My father seemed deeply marked by the depravations he experienced as a child. He remained wounded, it seems to me, his entire life by his father’s absence. He talked about him and thought about him with a deep sense of regret. By paying close attention to my father, I glimpsed a fragility of manhood that resulted from its sheltering a little boy seeking his father’s attention, investment, and concern.

My father would have described himself as a ghetto resident. His residency, as he understood it, was directly related to his mother raising him and his brother without his father on a single income. In addition to lacking his father’s presence, inadequate housing, an inability to dress stylishly, his few and flimsy material possessions marked his experience as an impoverished child. My father never told me that he had a good Christmas as a child. He resented that.

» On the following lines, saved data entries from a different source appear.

(** One delivery moves, the tables evolve. *)
Lemma world_ok_moves w i x x' d' c f :
  world_ok w → deliveries w !! i = Some x → wf d' → evolves (store w) d' →
  receipts_ok key_ok d' → delivery_ok key_ok d' x' → eid x' = eid x →
  (at_ x' = Finished Delivered → at_ x = Finished Delivered ∨
     ∃ e, events (store w) !! eid x = Some e ∧ state e ≠ Completed) →
  c = completed_total w + delivered x' - delivered x →
  world_ok (World d' (<[i:=x']> (deliveries w)) c f).
Proof.
  intros [Hwf Hrc Hdl Honce Hcount] Hx Hwf' Hev Hrc' Hx' Heid Hnew Hc. split; cbn; try done.
  - intros j y Hy. apply list_lookup_insert_Some in Hy as [(<- & <- & _)|[_ Hy]]; [done|].
    by eapply delivery_ok_evolves, Hdl.
  - assert (Hother : ∀ j y, j ≠ i → deliveries w !! j = Some y → at_ x' = Finished Delivered →
              at_ y = Finished Delivered → eid x' = eid y → False).
    { intros j y Hne Hy Hp Hyp Hey. destruct (Hnew Hp) as [Hxp|(e & He & Hs)].
      - apply Hne. symmetry. apply (Honce i j x y); congruence.
      - destruct (do_done _ _ _ (Hdl j y Hy) Hyp) as (e' & He' & Hs'). congruence. }
    intros j k y z Hy Hz Hyp Hzp Heq.
    apply list_lookup_insert_Some in Hy as [(<- & <- & _)|[Hj Hy]];
      apply list_lookup_insert_Some in Hz as [(<- & <- & _)|[Hk Hz]]; [done|..|].
    + by destruct (Hother k z).
    + by destruct (Hother j y).
    + by eapply Honce.
  - rewrite (sumZ_insert _ _ _ x) by done. lia.
Qed.

Lemma world_ok_store w d' :
  world_ok w → wf d' → evolves (store w) d' → receipts_ok key_ok d' →
  world_ok (with_store d' w).
Proof.
  intros [? ? Hdl ? ?] ? ? ?. split; cbn; try done.
  intros i x Hx. by eapply delivery_ok_evolves, Hdl.
Qed.

Lemma writes_wf d x d' : wf d → writes d x d' → wf d' ∧ evolves d d'.
Proof.
  intros Hwf [->|Hs]%writes_step; [by split|].
  by apply (step_wf payload_digest identity_check).
Qed.

Lemma act_completes inp d x d' x' ms :
  act consumers inp d x = (d', x', ms) → at_ x' = Finished Delivered →
  at_ x = Finished Delivered ∨ ∃ e, events d !! eid x = Some e ∧ state e ≠ Completed.
Proof.
  intros H Hp. turn_cases H; try (left; congruence). right.
  match goal with H : call _ _ = Ok _ |- _ => apply call_Ok in H as Hm end.
  unfold mark_completed in Hm. inv_res. destruct v0 as [e1 d1].
  apply fenced_update_Ok in Hv0 as (e & He & Hh & _).
  apply holds_claim_inv in Hh as (Hs & _). exists e. split; congruence.
Qed.

Lemma claimed_rows owner now limit lease locked d claimed d' :
  wf d → claim_batch owner now limit lease locked d = Ok (claimed, d') →
  ∀ e, e ∈ claimed → events d' !! id (ident e) = Some e.
Proof.
  intros Hwf H. apply claim_batch_Ok in H as (t & d1 & _ & _ & _ & _ & Hwf1 & _ & H); [|done].
  cbn zeta in H. destruct H as (-> & Hlook & _).
  intros e (y & -> & Hy)%list_elem_of_fmap. cbn. rewrite Hlook, decide_True.
  - apply elem_of_candidates in Hy as (Hy & _); [|done]. by rewrite Hy.
  - apply list_elem_of_fmap. by exists y.
Qed.

Lemma dispatch_world_ok owner now batch lease locked w n w' :
  world_ok w → dispatch_outbox_once owner now batch lease locked w = Ok (n, w') → world_ok w'.
Proof.
  intros [Hwf Hrc Hdl Honce Hcount] H. unfold dispatch_outbox_once in H.
  apply bind_Ok in H as ([claimed d'] & Hc & [= _ <-]).
  destruct (claim_wf _ _ _ _ _ _ _ _ Hwf Hc) as [Hwf' Hev].
  pose proof (claimed_rows _ _ _ _ _ _ _ _ Hwf Hc) as Hrows.
  assert (Hnew : ∀ i x, (begin_delivery owner lease <$> claimed) !! i = Some x →
            at_ x = Starting ∧ delivery_ok key_ok d' x).
  { intros i x (e & -> & He)%list_lookup_fmap_Some. split; [done|].
    split; cbn; try done; [|by intros ? [?|?]].
    exists e. split; [|done]. by eapply Hrows, list_elem_of_lookup_2. }
  split; cbn; [done|by eapply claim_receipts_ok|..].
  - intros i x [Hx|[_ Hx]]%lookup_app_Some; [by eapply delivery_ok_evolves, Hdl|by eapply Hnew].
  - intros i j x y [Hx|[_ Hx]]%lookup_app_Some [Hy|[_ Hy]]%lookup_app_Some Hpx Hpy Heq.
    all: try (apply Hnew in Hx as [? _]; congruence); try (apply Hnew in Hy as [? _]; congruence).
    by eapply Honce.
  - rewrite fmap_app, sumZ_app, Hcount, <- list_fmap_compose.
    rewrite (sumZ_const 0). lia.
Qed.

Lemma step_world_ok w w' : wstep w w' → world_ok w → world_ok w'.
Proof.
  intros Hs Hw. pose proof Hw as [Hwf Hrc Hdl _ Hcount].
  destruct Hs as [proto r d' H|i reason actor now r d' H|owner now batch lease locked n w' H
      |i x inp Hx|i x inp d' x' Hx Hb|i x Hx Hp|i x inp d' x' ms Hx Hp Ha].
  - destruct (emit_wf _ _ _ _ _ _ Hwf H). apply world_ok_store; try done.
    by eapply emit_receipts_ok.
  - destruct (replay_wf _ _ _ _ _ _ _ Hwf H). apply world_ok_store; try done.
    by eapply replay_receipts_ok.
  - by eapply dispatch_world_ok.
  - unfold after_turn. destruct (act consumers inp (store w) x) as [[d' x'] ms] eqn:Ha.
    pose proof (act_writes _ _ _ _ _ _ Ha) as Hwr. destruct (writes_wf _ _ _ Hwf Hwr).
    cbn. eapply world_ok_moves; try done.
    + by eapply writes_receipts_ok; [|by eapply Hdl|].
    + by eapply act_delivery_ok; [| |by eapply Hdl|].
    + unfold eid. by destruct (act_claim _ _ _ _ _ _ Ha) as [-> _].
    + by eapply act_completes.
    + rewrite (act_delivered _ _ _ _ _ _ Ha). lia.
  - pose proof (beats_writes _ _ _ _ _ Hb) as Hwr. destruct (writes_wf _ _ _ Hwf Hwr).
    assert (x' = x ∨ x' = beat_set Broken x) as Hx'.
    { destruct (beats_cases _ _ _ _ _ Hb) as [->|(_ & -> & _)]; auto. }
    unfold with_store, with_delivery. cbn. eapply world_ok_moves; try done.
    + by eapply writes_receipts_ok; [|by eapply Hdl|].
    + by eapply beats_delivery_ok; [|by eapply Hdl|].
    + by destruct Hx' as [->| ->].
    + destruct Hx' as [->| ->]; auto.
    + assert (delivered x' = delivered x) by by destruct Hx' as [->| ->]. lia.
  - eapply world_ok_moves; try done.
    + by apply delivery_ok_moved; [eapply Hdl|..].
    + assert (delivered x = 0); [|cbn; lia]. unfold delivered. case_match; try done. by edestruct Hp.
  - pose proof (act_writes _ _ _ _ _ _ Ha) as Hwr. destruct (writes_wf _ _ _ Hwf Hwr).
    unfold with_store, with_delivery. cbn. eapply world_ok_moves; try done.
    + by eapply writes_receipts_ok; [|by eapply Hdl|].
    + apply delivery_ok_moved; try done. by eapply delivery_ok_evolves, Hdl.
    + assert (delivered x = 0); [|cbn; lia]. unfold delivered. case_match; try done. by edestruct Hp.
Qed.

Lemma reachable_world_ok w : wreachable w → world_ok w.
Proof.
  unfold wreachable. assert (Hempty : world_ok empty_world).
  { split; cbn; try done; [apply empty_wf|].
    split; cbn; [done..|]. intros r Hr. by apply elem_of_nil in Hr. }
  revert Hempty. generalize empty_world. intros w0 Hw0 Hr.
  induction Hr as [|w1 w2 w3 Hs _ IH]; [done|]. by eapply IH, step_world_ok.
Qed.
End Keyed.

(** ** Properties *)

(** Completions are counted once: a delivery that reports success finds its event
    completed, no two deliveries ever report the same event, the counter
    OUTBOX_COMPLETED is the number of deliveries that reported, and behind every
    completed event, whoever completed it, stands a consumer's receipt. *)
Theorem completed_exactly_once w :
  wreachable w →
  (∀ i x, deliveries w !! i = Some x → at_ x = Finished Delivered →
     ∃ e, events (store w) !! eid x = Some e ∧ state e = Completed) ∧
  (∀ i j x y, deliveries w !! i = Some x → deliveries w !! j = Some y →
     at_ x = Finished Delivered → at_ y = Finished Delivered → eid x = eid y → i = j) ∧
  completed_total w = sumZ (delivered <$> deliveries w) ∧
  (∀ i e, events (store w) !! i = Some e → state e = Completed →
     has_receipt (receipts (store w)) i).
Proof.
  intros [_ Hrc Hdl Honce Hcount]%(reachable_world_ok (λ _ _, True)). split_and!; try done.
  - intros i x Hx. by apply (do_done _ _ _ (Hdl i x Hx)).
  - by apply (ro_completed _ _ Hrc).
Qed.

Lemma act_broken inp d x d' x' ms :
  act consumers inp d x = (d', x', ms) → beat x = Broken → beat x' = Broken.
Proof. intros H Hb. turn_cases H; try done. by rewrite Hb in *. Qed.

(** A delivery keeps its place, its claim and a broken heartbeat. *)
Lemma step_delivery w w' i x :
  wstep w w' → deliveries w !! i = Some x →
  ∃ x', deliveries w' !! i = Some x' ∧ claim x' = claim x ∧
        (beat x = Broken → beat x' = Broken).
Proof.
  assert (Hset : ∀ j y y', deliveries w !! j = Some y → claim y' = claim y →
            (beat y = Broken → beat y' = Broken) → deliveries w !! i = Some x →
            ∃ x', <[j:=y']> (deliveries w) !! i = Some x' ∧ claim x' = claim x ∧
                  (beat x = Broken → beat x' = Broken)).
  { intros j y y' Hy Hc Hb Hx. destruct (decide (i = j)) as [->|Hne].
    - exists y'. rewrite list_lookup_insert_eq by by eapply lookup_lt_Some. by simplify_eq.
    - exists x. by rewrite list_lookup_insert_ne by done. }
  intros Hs Hx.
  destruct Hs as [proto r d' H|j reason actor now r d' H|owner now batch lease locked n w' H
      |j y inp Hy|j y inp d' y' Hy Hb|j y Hy Hp|j y inp d' y' ms Hy Hp Ha];
    try (by exists x).
  - unfold dispatch_outbox_once in H. apply bind_Ok in H as ([claimed d'] & _ & [= _ <-]).
    exists x. cbn. by rewrite lookup_app, Hx.
  - unfold after_turn. destruct (act consumers inp (store w) y) as [[d' y'] ms] eqn:Ha.
    cbn. eapply Hset; [done| |by eapply act_broken|done]. by eapply act_claim.
  - eapply Hset; try done; destruct (beats_cases _ _ _ _ _ Hb) as [->|(_ & -> & _)]; done.
  - by eapply Hset.
  - by eapply Hset.
Qed.

(** A lost lease silences a delivery: once a renewal of its heartbeat was refused,
    the delivery never reaches the point where it completes the event or records
    its failure, whatever else happens; it leaves the event to the next claim. *)
Theorem broken_heartbeat_is_silent w w' i x :
  wreachable w → rtc wstep w w' → deliveries w !! i = Some x → beat x = Broken →
  ∃ x', deliveries w' !! i = Some x' ∧ claim x' = claim x ∧
    (∀ g, at_ x' ≠ Finishing g) ∧ at_ x' ≠ Finished Delivered ∧
    (∀ s, at_ x' ≠ Finished (FailureRecorded s)).
Proof.
  intros Hw Hrun Hx Hb.
  assert (Hw' : wreachable w') by (unfold wreachable in *; by etrans).
  assert (∃ x', deliveries w' !! i = Some x' ∧ claim x' = claim x ∧ beat x' = Broken)
    as (x' & Hx' & Hc & Hb').
  { clear Hw Hw'. induction Hrun as [w|w w1 w2 Hs _ IH] in x, Hx, Hb |- *; [by exists x|].
    destruct (step_delivery _ _ _ _ Hs Hx) as (y & Hy & <- & Hby). by apply IH; [|apply Hby]. }
  exists x'. split_and!; try done;
    pose proof (do_beat _ _ _ (wo_delivery _ _ (reachable_world_ok (λ _ _, True) _ Hw') _ _ Hx')) as H;
    intros *; intros Hp; rewrite Hp in H; specialize (H eq_refl); congruence.
Qed.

Despite all that he perceived himself lacking–and in fact did lack–my father would have acknowledged the good men, indeed, the good models of masculinity in his community. In his final chapter, Mitchell Duneier writes that “sociologists and psychologists need to explore with greater care the hypothesis that the adaptations of some black men have produced at least some variants of a ghetto-specific masculinity with positive characteristics that might serve as a model to men in the wider society” (164). My father knew admirable men who lived in close proximity to his life and experience. Certainly my grandfather, my mother’s father, was one of these men…and there were others.